The MEA is in its seventh year of operation. Annually it tests all 4th, 8th, and 11th grade 
students in reading, writing, mathematics, science, social studies, and the humanities. The program 
is really two programs in one in thas: 1) a common set of questions in reading, mathematics, and 
writing is administered to all 15,000 students at a grade level, yielding individual students results in 
those areas, and 2) a larger number of items in reading, mathematics, science, social studies, and 
humanities are administered in a school through matrix sampling to produce reliable school and 
subgroup results. In the past the program relied primarily on multiple-choice questions with some 
open-ended questions in reading and mathematics and a writing prompt eliciting writing samples 
(compositions) from students. 

The MEA, like Massachusetts'* program, has not been driven by a lengthy set of specific 
objectives. Also, mere has been some shifting of emphasis toward higher order skills, although the 
major emphasis from the beginning was on such skills. One important change has been in the 
mathematics reporting category of "Procedural Knowledge." Originally, this category included skill- 
level questions (e.g., computations) predominantly. In recent years, routine story problems have 
constituted the better part of this category of items. 

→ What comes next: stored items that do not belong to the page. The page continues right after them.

(** * A singly linked list of [int] over an explicit heap

    Shallow embedding of [class LinkedList] of [src/main.cpp].

    The class keeps raw [Node*] pointers, so the embedding keeps the heap:
    a finite map from addresses to [Node] records.  [nullptr] is address 0.
    Every method is a program of a small state-and-error monad over the
    machine state (heap, the two fields of the object, the two output
    streams).  An outcome is a normal return, a C++ exception, undefined
    behaviour (a dereference or a [delete] of an address that holds no
    node), or divergence (a pointer-chasing [while] loop that never reaches
    [nullptr]). *)

From stdpp Require Import base gmap list strings pretty.

Module LinkedList.

Open Scope N_scope.

(** ** Machine data *)

(** A pointer is an address; [size_t] and pointers are 64 bits wide. *)
Abbreviation ptr := N (only parsing).

Definition nullptr : ptr := 0.

Abbreviation SIZE_MOD := (2 ^ 64) (only parsing).

(** [++n] and [--n] on a [size_t]. *)
Definition size_incr (n : N) : N := (n + 1) mod SIZE_MOD.
Definition size_decr (n : N) : N := (n + (SIZE_MOD - 1)) mod SIZE_MOD.
Global Arguments size_incr : simpl never.
Global Arguments size_decr : simpl never.

(** [struct Node { int value; Node* next; }].  The class stores, compares
    and prints values and does no arithmetic on them: an [int] is a [Z]. *)
Record Node := mkNode { value : Z; next : ptr }.

(** The exceptions the class can let escape: [std::out_of_range] with its
    [what()] text, and [std::bad_alloc] from [new]. *)
Inductive exn :=
| out_of_range (what : string)
| bad_alloc.

(** The machine state: the heap of nodes, the fields [head] and [length] of
    the list object, the text written so far to [std::cout] and [std::cerr],
    and the log of addresses handed to [delete], oldest first. *)
Record state := mkState {
  heap : gmap N Node;
  head : ptr;
  length : N;
  cout : string;
  cerr : string;
  released : list N
}.

Inductive outcome (A : Type) :=
| Ret (a : A) (s : state)
| Throw (e : exn) (s : state)
| Undefined
| Diverges.
Arguments Ret {A} a s.
Arguments Throw {A} e s.
Arguments Undefined {A}.
Arguments Diverges {A}.

Definition M (A : Type) : Type := state -> outcome A.

Definition ret {A} (a : A) : M A := fun s => Ret a s.

Definition bind {A B} (m : M A) (k : A -> M B) : M B :=
  fun s =>
    match m s with
    | Ret a s' => k a s'
    | Throw e s' => Throw e s'
    | Undefined => Undefined
    | Diverges => Diverges
    end.

Notation "x <- m ;; k" := (bind m (fun x => k))
  (at level 100, m at next level, right associativity).
Notation "m ;;; k" := (bind m (fun _ => k))
  (at level 100, right associativity).

Definition throw {A} (e : exn) : M A := fun s => Throw e s.
Definition diverge {A} : M A := fun _ => Diverges.

(** The state an outcome leaves behind, when there is one. *)
Definition final {A} (o : outcome A) : option state :=
  match o with
  | Ret _ s | Throw _ s => Some s
  | Undefined | Diverges => None
  end.

(** ** Primitive actions *)

Definition load_head : M N := fun s => Ret (head s) s.
Definition load_length : M N := fun s => Ret (length s) s.

Definition store_head (p : ptr) : M unit := fun s =>
  Ret tt (mkState (heap s) p (length s) (cout s) (cerr s) (released s)).

Definition store_length (n : N) : M unit := fun s =>
  Ret tt (mkState (heap s) (head s) n (cout s) (cerr s) (released s)).

Definition set_heap (h : gmap N Node) (s : state) : state :=
  mkState h (head s) (length s) (cout s) (cerr s) (released s).

(** [*p]: reading through a pointer that holds no node is undefined. *)
Definition deref (p : ptr) : M Node := fun s =>
  match heap s !! p with
  | Some nd => Ret nd s
  | None => Undefined
  end.

(** [p->next = q] *)
Definition store_next (p q : ptr) : M unit := fun s =>
  match heap s !! p with
  | Some nd => Ret tt (set_heap (<[p := mkNode (value nd) q]> (heap s)) s)
  | None => Undefined
  end.

(** [delete p]: a no-op on [nullptr], undefined on an address that holds no
    node (a dangling pointer or a second release); otherwise the node is
    gone and the address is logged. *)
Definition delete_node (p : ptr) : M unit := fun s =>
  if p =? nullptr then Ret tt s
  else match heap s !! p with
       | Some _ =>
           Ret tt (mkState (delete p (heap s)) (head s) (length s)
                           (cout s) (cerr s) (released s ++ [p]))
       | None => Undefined
       end.

Definition incr_length : M unit := n <- load_length ;; store_length (size_incr n).
Definition decr_length : M unit := n <- load_length ;; store_length (size_decr n).

Definition newline : string := String (Ascii.ascii_of_nat 10) EmptyString.

(** [std::cout << t] and [std::cerr << t] *)
Definition emit_cout (t : string) (s : state) : state :=
  mkState (heap s) (head s) (length s) (cout s +:+ t) (cerr s) (released s).

Definition emit_cerr (t : string) (s : state) : state :=
  mkState (heap s) (head s) (length s) (cout s) (cerr s +:+ t) (released s).

Definition write_cout (t : string) : M unit := fun s => Ret tt (emit_cout t s).
Definition write_cerr (t : string) : M unit := fun s => Ret tt (emit_cerr t s).

(** A [while] loop that follows [next] pointers either leaves within
    [size heap] steps or has come back to a node it already visited and
    never leaves.  Each such loop gets this many iterations, plus one for
    the final test. *)
Definition loop_bound : M nat := fun s => Ret (S (size (heap s))) s.

(** ** The diagnostics *)

Definition msg_index_out_of_range : string := "Index out of range".
Definition err_delete_at_empty : string := "Error: delete_at on empty list" +:+ newline.
Definition err_index_out_of_range : string := "Error: index out of range" +:+ newline.
Definition err_delete_value_empty : string := "Error: delete_value on empty list" +:+ newline.
Definition info_value_not_found : string := "Info: value not found" +:+ newline.

(** The three kinds of diagnostic of the two deleting methods. *)
Inductive category := EmptyList | IndexOutOfRange | NotFound.

Definition category_of (t : string) : option category :=
  if decide (t = err_delete_at_empty) then Some EmptyList
  else if decide (t = err_delete_value_empty) then Some EmptyList
  else if decide (t = err_index_out_of_range) then Some IndexOutOfRange
  else if decide (t = info_value_not_found) then Some NotFound
  else None.

(** ** An allocator

    [pick_free] is one allocator that meets the contract of [new] stated
    below: it picks an address that is neither [nullptr] nor in use, and
    gives up when that address does not fit a pointer. *)
Definition pick_free (h : gmap N Node) : option N :=
  let a := fresh ({[nullptr]} ∪ dom h) in
  if a <? SIZE_MOD then Some a else None.

(** What the methods assume of [new]: the address it returns is not in use,
    is not [nullptr] and fits a pointer. *)
Definition allocator_ok (alloc : gmap N Node -> option N) : Prop :=
  ∀ h a, alloc h = Some a → h !! a = None ∧ 0 < a ∧ a < SIZE_MOD.

(** ** The methods *)

Section Methods.

(** [new Node(v)] asks the allocator for an address; [None] is
    [std::bad_alloc]. *)
Variable alloc : gmap N Node -> option N.

(** [new Node(v)]: the constructor sets [value(v), next(nullptr)]. *)
Definition new_node (v : Z) : M N := fun s =>
  match alloc (heap s) with
  | Some a => Ret a (set_heap (<[a := mkNode v nullptr]> (heap s)) s)
  | None => Throw bad_alloc s
  end.

(** [LinkedList() : head(nullptr), length(0) {}] *)
Definition LinkedList : M unit := store_head nullptr ;;; store_length 0.

(** [for (size_t i = 0; i < index; ++i) curr = curr->next;] *)
Fixpoint get_node_loop (n : nat) (curr : ptr) : M N :=
  match n with
  | O => ret curr
  | S n' => nd <- deref curr ;; get_node_loop n' (next nd)
  end.

Definition get_node (index : N) : M N :=
  len <- load_length ;;
  if len <=? index then throw (out_of_range msg_index_out_of_range)
  else
    curr <- load_head ;;
    get_node_loop (N.to_nat index) curr.

Definition size : M N := load_length.

Definition empty : M bool := len <- load_length ;; ret (len =? 0).

Definition push_front (v : Z) : M unit :=
  node <- new_node v ;;
  hd <- load_head ;;
  store_next node hd ;;;
  store_head node ;;;
  incr_length.

(** [while (tail->next) tail = tail->next;] *)
Fixpoint push_back_loop (fuel : nat) (tail : ptr) : M N :=
  match fuel with
  | O => diverge
  | S fuel' =>
      nd <- deref tail ;;
      if next nd =? nullptr then ret tail
      else push_back_loop fuel' (next nd)
  end.

Definition push_back (v : Z) : M unit :=
  node <- new_node v ;;
  hd <- load_head ;;
  (if hd =? nullptr then store_head node
   else
     fuel <- loop_bound ;;
     tail <- push_back_loop fuel hd ;;
     store_next tail node) ;;;
  incr_length.

Definition insert_at (index : N) (v : Z) : M unit :=
  len <- load_length ;;
  if len <? index then throw (out_of_range msg_index_out_of_range)
  else if index =? 0 then push_front v
  else if index =? len then push_back v
  else
    prev <- get_node (size_decr index) ;;
    node <- new_node v ;;
    pn <- deref prev ;;
    store_next node (next pn) ;;;
    store_next prev node ;;;
    incr_length.

Definition delete_at (index : N) : M bool :=
  e <- empty ;;
  if e then write_cerr err_delete_at_empty ;;; ret false
  else
    len <- load_length ;;
    if len <=? index then write_cerr err_index_out_of_range ;;; ret false
    else if index =? 0 then
      old <- load_head ;;
      hn <- deref old ;;
      store_head (next hn) ;;;
      delete_node old ;;;
      decr_length ;;;
      ret true
    else
      prev <- get_node (size_decr index) ;;
      pn <- deref prev ;;
      let target := next pn in
      tn <- deref target ;;
      store_next prev (next tn) ;;;
      delete_node target ;;;
      decr_length ;;;
      ret true.

(** The [while (curr)] loop of [delete_value]; [true] is the [return true]
    inside the loop, [false] is the loop running off the end. *)
Fixpoint delete_value_loop (fuel : nat) (v : Z) (prev curr : ptr) : M bool :=
  match fuel with
  | O => diverge
  | S fuel' =>
      if curr =? nullptr then ret false
      else
        cn <- deref curr ;;
        if (value cn =? v)%Z then
          store_next prev (next cn) ;;;
          delete_node curr ;;;
          decr_length ;;;
          ret true
        else delete_value_loop fuel' v curr (next cn)
  end.

Definition delete_value (v : Z) : M bool :=
  e <- empty ;;
  if e then write_cerr err_delete_value_empty ;;; ret false
  else
    hd <- load_head ;;
    hn <- deref hd ;;
    if (value hn =? v)%Z then
      store_head (next hn) ;;;
      delete_node hd ;;;
      decr_length ;;;
      ret true
    else
      fuel <- loop_bound ;;
      found <- delete_value_loop fuel v hd (next hn) ;;
      if found then ret true
      else write_cerr info_value_not_found ;;; ret false.

(** The [while (curr)] loop of [print]. *)
Fixpoint print_loop (fuel : nat) (curr : ptr) : M unit :=
  match fuel with
  | O => diverge
  | S fuel' =>
      if curr =? nullptr then ret tt
      else
        cn <- deref curr ;;
        write_cout (pretty (value cn)) ;;;
        (if next cn =? nullptr then ret tt else write_cout " -> ") ;;;
        print_loop fuel' (next cn)
  end.

Definition print : M unit :=
  write_cout "[" ;;;
  curr <- load_head ;;
  fuel <- loop_bound ;;
  print_loop fuel curr ;;;
  len <- load_length ;;
  write_cout "] (size=" ;;;
  write_cout (pretty len) ;;;
  write_cout (")" +:+ newline).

The first five years of the program, ten of the fifty "common" mathematics questions at a 
grade level were open-ended questions. While the questions were non-trivial, the space allowed for 
responses was somewhat limited, all ten responses on one page. The responses were scored 
analytically, and each open-ended question "counted" the same as a multiple-choice question. In year 
six, the responses to open-ended questions were scored holistically on a scale from 0 to 4, and each 
open-ended question then "counted" 4 times as much as a multiple-choice question insofar as 
individual results were concerned. 

This past year, the use of open-ended questions was expanded through the use of matrix 
sampling. Each student responded to five common open-ended mathematics questions and an 
additional question unique to his/her test form. There were ten forms. Thus fifteen open-ended 
questions were administered in every school, they were scored holistically, and they accounted for 
approximately 30 percent of each school's score in mathematics. The space available for responses 
to the common open-ended questions was doubled (five responses per page), and a half a page was 
available for each student's response to the matrix sampled question. Attachments 3a and 3b are a 
set of common open-ended mathematics questions and the corresponding response page. 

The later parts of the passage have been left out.